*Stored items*
- - - - -

(** Dealing over a programme with at least two columns succeeds whenever
    the sampler does.  It gives every shareholder, and nobody else, the
    entries of [M * r] at its rows, where [r] is the sampled column with the
    secret in front, and the dealer function reveals that secret.  Over a
    programme with a single column dealing always fails with [ErrValue]. *)
Theorem KW_Deal_correct {P} M (sampler : P → result (F * P)) s prng cs prng' :
  wf_msp M → (0 < m (matrix M))%nat → random_coeffs sampler (MSP.D M) prng = Ok (cs, prng') →
  ((2 ≤ MSP.D M)%nat →
     ∃ shares df, KW.DealAndRevealDealerFunc M sampler (Some s) (Some prng) = Ok (shares, df, prng') ∧
       dom shares = MSP.Shareholders M ∧
       (∀ id sh, shares !! id = Some sh → sh = share_of M (s :: tail cs) id) ∧
       KW.Secret df = Ok s) ∧
  (MSP.D M = 1%nat → KW.Deal M sampler (Some s) (Some prng) = Err ErrValue) ∧
  KW.Deal M sampler None (Some prng) = Err ErrIsNil ∧ KW.Deal M sampler (Some s) None = Err ErrIsNil.
Proof.
  intros Hwf Hm Hcs. pose proof (random_coeffs_length _ _ _ _ _ Hcs) as Hl.
  split_and!; [| |done|done].
  - intros HD. destruct (Deal_shares M sampler s prng Hwf HD Hm) as [Hok _].
    destruct (Hok cs prng' Hcs) as (shares & E & Hs). eexists _, _. split; [exact E|]. split_and!.
    + apply set_eq. intros id. rewrite elem_of_dom, Hs. case_decide; [|by split; [intros []|]].
      split; [done|by eexists].
    + intros id sh. rewrite Hs. by case_decide; [intros [= <-]|].
    + unfold KW.Secret. cbn [KW.dmsp KW.randomColumn]. unfold MSP.D in *.
      destruct (TargetVector_ok M) as (t & Et & Ht1 & Htn & Ht); [lia|]. rewrite Et. cbn [mbind result_bind].
      unfold TryMul. cbn [m n]. rewrite Htn, Nat.eqb_refl. cbn [negb].
      rewrite scalar_structure_ok; [| |lia|lia].
      2:{ by apply (TargetVector_wf M). }
      cbn [mbind result_bind]. unfold Get. cbn [m n mk]. rewrite Ht1.
      assert (in_range 0 1 = true) as -> by done. cbn [andb negb].
      rewrite at_mk by lia. f_equal.
      change s with ((s :: tail cs) !!! 0%nat) at 2. change (Z.to_nat 0) with 0%nat.
      rewrite <-(rsum_delta (n (matrix M)) 0 (λ j, (s :: tail cs) !!! j)) by lia.
      apply rsum_ext. intros j Hj. rewrite Ht by done. f_equal. unfold at_, idx. cbn [v n].
      f_equal. lia.
  - intros HD. unfold KW.Deal, KW.DealAndRevealDealerFunc. rewrite HD in *.
    rewrite NewMatrixModule_ok by done. cbn [mbind result_bind]. unfold KW.random_column at 1.
    rewrite Nat.mul_1_r, Hcs. cbn [mbind result_bind]. rewrite NewRowMajor_ok by lia.
    cbn [mbind result_bind]. by destruct cs as [|c [|]].
Qed.

(** C3. Reconstruction: for any dealing, the shares of distinct holders
    give back the secret exactly when the programme accepts the holders, in
    any order; a rejected collection of shares, however it was made, is an
    error and never a wrong secret. *)
Theorem KW_Reconstruct_correct {P} M (sampler : P → result (F * P)) s prng shares prng' ids :
  wf_msp M → (0 < m (matrix M))%nat → (2 ≤ MSP.D M)%nat →
  KW.Deal M sampler (Some s) (Some prng) = Ok (shares, prng') → NoDup ids →
  (KW.CanReconstruct M ids = true →
     ∃ l, Forall2 (λ id sh, shares !! id = Some sh) ids l ∧ KW.Reconstruct M (Some <$> l) = Ok s) ∧
  (∀ l, KW.CanReconstruct M (KW.sid <$> remove_dups l) = false →
     KW.Reconstruct M (Some <$> l) = Err ErrValue ∨ KW.Reconstruct M (Some <$> l) = Err ErrFailed).
Proof.
  intros Hwf Hm HD Hd Hnd. split.
  2:{ intros l. apply Reconstruct_rejected; [done|]. unfold MSP.D in HD. lia. }
  intros Ha. unfold KW.Deal in Hd. apply bind_ok in Hd as ([[shares1 df] p1] & Hd & [= -> <-]).
  destruct (Deal_shares M sampler s prng Hwf HD Hm) as [Hok Hcs].
  destruct (proj1 (is_ok_true _) (Hcs _ Hd)) as [[cs p2] Hr].
  destruct (Hok cs p2 Hr) as (shares' & E & Hs). rewrite E in Hd.
  assert (shares' = shares) as -> by congruence.
  unfold MSP.D in HD. exists (shares_at M (lambda M (s :: tail cs)) ids). split.
  - apply Forall2_fmap_r, Forall_Forall2_diag, Forall_forall. intros id Hid. cbn.
    rewrite Hs, decide_True; [done|]. unfold KW.CanReconstruct in Ha.
    apply Accepts_spec in Ha as (Hk & _); [|done|lia]. rewrite known_spec in Hk.
    apply elem_of_dom, (Hk id Hid).
  - by rewrite Reconstruct_ok by (done || lia).
Qed.
(** C5. Binding: a verification vector whose length is not the number of
    columns of the programme rejects every share with a dimension error; one
    of the right length commits the dealer to a single scalar column, entry by
    entry, and a share verifies iff it is the share of that column for a
    shareholder, so two accepted shares of one holder are equal.  Accepted
    shares reconstruct to the head of that column when their holders are
    distinct and accepted by the programme, and never to anything else, so
    any two coalitions reconstruct the same secret.  Verified reconstruction
    moreover fails with the error of the first share that does not verify, and
    succeeds on the committed shares of accepted distinct holders.
    Verification never panics. *)
Theorem Feldman_Verify_binding M V :
  wf_msp M → (0 < m (matrix M))%nat → (0 < MSP.D M)%nat →
  wf (Feldman.value V) → n (Feldman.value V) = 1%nat →
  (m (Feldman.value V) ≠ MSP.D M →
     ∀ sh, Feldman.Verify M (Some sh) (Some V) = Err ErrDimension) ∧
  (m (Feldman.value V) = MSP.D M → ∃ r, length r = MSP.D M ∧
     (∀ k, (k < MSP.D M)%nat → at_ (Feldman.value V) k 0 = generator • (r !!! k)) ∧
     (∀ sh, (Feldman.Verify M (Some sh) (Some V) = Ok tt ↔
              KW.sid sh ∈ MSP.Shareholders M ∧ sh = share_of M r (KW.sid sh)) ∧
           Feldman.Verify M (Some sh) (Some V) ≠ Panic) ∧
     (∀ sh sh', Feldman.Verify M (Some sh) (Some V) = Ok tt →
        Feldman.Verify M (Some sh') (Some V) = Ok tt → KW.sid sh = KW.sid sh' → sh = sh') ∧
     (∀ l, (∀ sh, sh ∈ l → Feldman.Verify M (Some sh) (Some V) = Ok tt) →
       (NoDup (KW.sid <$> l) → KW.CanReconstruct M (KW.sid <$> l) = true →
          Feldman.Reconstruct M (Some <$> l) = Ok (r !!! 0%nat)) ∧
       ∀ x, Feldman.Reconstruct M (Some <$> l) = Ok x → x = r !!! 0%nat) ∧
     (∀ l sh l' e, (∀ sh', sh' ∈ l → Feldman.Verify M (Some sh') (Some V) = Ok tt) →
        Feldman.Verify M (Some sh) (Some V) = Err e →
        Feldman.ReconstructAndVerify M (Some V) (Some <$> (l ++ sh :: l')) = Err e) ∧
     (∀ l x, Feldman.ReconstructAndVerify M (Some V) (Some <$> l) = Ok x →
        (∀ sh, sh ∈ l → Feldman.Verify M (Some sh) (Some V) = Ok tt) ∧
        x = r !!! 0%nat ∧ KW.CanReconstruct M (KW.sid <$> l) = true) ∧
     ∀ ids, NoDup ids → KW.CanReconstruct M ids = true →
       Feldman.ReconstructAndVerify M (Some V) (Some <$> (share_of M r <$> ids)) = Ok (r !!! 0%nat)).
Proof.
  unfold MSP.D, KW.CanReconstruct. intros Hwf Hm Hn HV Hcol. split.
  - intros Hd sh. unfold Feldman.Verify, Feldman.NewLiftedDealerFunc, IsColumnVector, LeftAction.
    rewrite Hcol. cbn [Nat.eqb negb]. destruct (Nat.eqb_spec (n (matrix M)) (m (Feldman.value V))); [lia|].
    done.
  - intros Hd. destruct (vv_complete V HV Hcol) as [r ->]. cbn in Hd. exists r.
    pose proof (λ ids, Feldman_ReconstructAndVerify_correct M r ids Hwf Hm Hn Hd) as HRV.
    split_and!; [done|intros k Hk; apply at_vv; lia| | | |apply (HRV [])| |apply HRV].
    + intros sh. split; [by apply Verify_spec|by apply Verify_not_panic].
    + intros sh sh' [_ E1]%Verify_spec [_ E2]%Verify_spec Hid; [|done..]. by rewrite E1, E2, Hid.
    + intros l Hl. destruct (verified_reconstruct M r l) as [Hok Hx]; [done..|].
      split; [exact Hok|]. intros x Ex. by apply Hx in Ex as [-> _].
    + intros l x Ex. by apply (HRV []) in Ex as (? & ? & ? & _).
Qed.

(** Dealing the secret [s] draws a column with head [s]: the vector is its
    lift and the shares are its shares. *)
Lemma Feldman_Deal_columns {P} M (sampler : P → result (F * P)) s prng shares df V prng' :
  wf_msp M → (0 < m (matrix M))%nat → (2 ≤ n (matrix M))%nat →
  Feldman.DealAndRevealDealerFunc M sampler (Some s) (Some prng) = Ok (shares, V, df, prng') →
  ∃ r, length r = n (matrix M) ∧ r !!! 0%nat = s ∧ V = vv_of r ∧
    df = KW.mkDealerFunc (mkMatrix (length r) 1 r) M (mk (m (matrix M)) 1 (λ i _, lambda M r i)) ∧
    ∀ id, shares !! id = if decide (id ∈ MSP.Shareholders M) then Some (share_of M r id) else None.
Proof.
  intros Hwf Hm HD Hd. unfold Feldman.DealAndRevealDealerFunc in Hd.
  apply bind_ok in Hd as ([[shares2 df2] p2] & Hkw & Hp).
  destruct (Deal_shares M sampler s prng Hwf HD Hm) as [Hok Hcs].
  destruct (proj1 (is_ok_true _) (Hcs _ Hkw)) as [[cs p3] Hr].
  destruct (Hok cs p3 Hr) as (shares' & E1 & Hs). rewrite E1 in Hkw.
  injection Hkw as -> <- ->. clear Hok Hcs E1. unfold MSP.D in *.
  pose proof (random_coeffs_length _ _ _ _ _ Hr) as Hl.
  assert (length (s :: tail cs) = n (matrix M)) as Hlen by (destruct cs; cbn in *; lia).
  exists (s :: tail cs). split; [done|]. split; [done|].
  unfold Feldman.publish in Hp. cbn [KW.randomColumn] in Hp. rewrite <-Hlen in Hp.
  rewrite Lift_column in Hp by lia. cbn [mbind result_bind] in Hp. unfold Feldman.NewVerificationVector in Hp.
  replace (IsColumnVector (Feldman.value (vv_of (s :: tail cs)))) with true in Hp by done.
  unfold MSP.D in Hp. cbn [negb] in Hp. rewrite <-Hlen in Hp.
  replace (m (Feldman.value (vv_of (s :: tail cs))) =? length (s :: tail cs))%nat with true in Hp
    by (symmetry; apply Nat.eqb_refl).
  cbn [negb mbind result_bind] in Hp.
  change (Feldman.mkVV (Feldman.value (vv_of (s :: tail cs)))) with (vv_of (s :: tail cs) : Feldman.VerificationVector E) in Hp.
  injection Hp as <- <- <- _. split_and!; [done|reflexivity|exact Hs].
Qed.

- - - - -

*Exercise prompt*
Take every line above carrying "eexists" and return it.

*Response area*
    destruct (Hok cs prng' Hcs) as (shares & E & Hs). eexists _, _. split; [exact E|]. split_and!.
      split; [done|by eexists].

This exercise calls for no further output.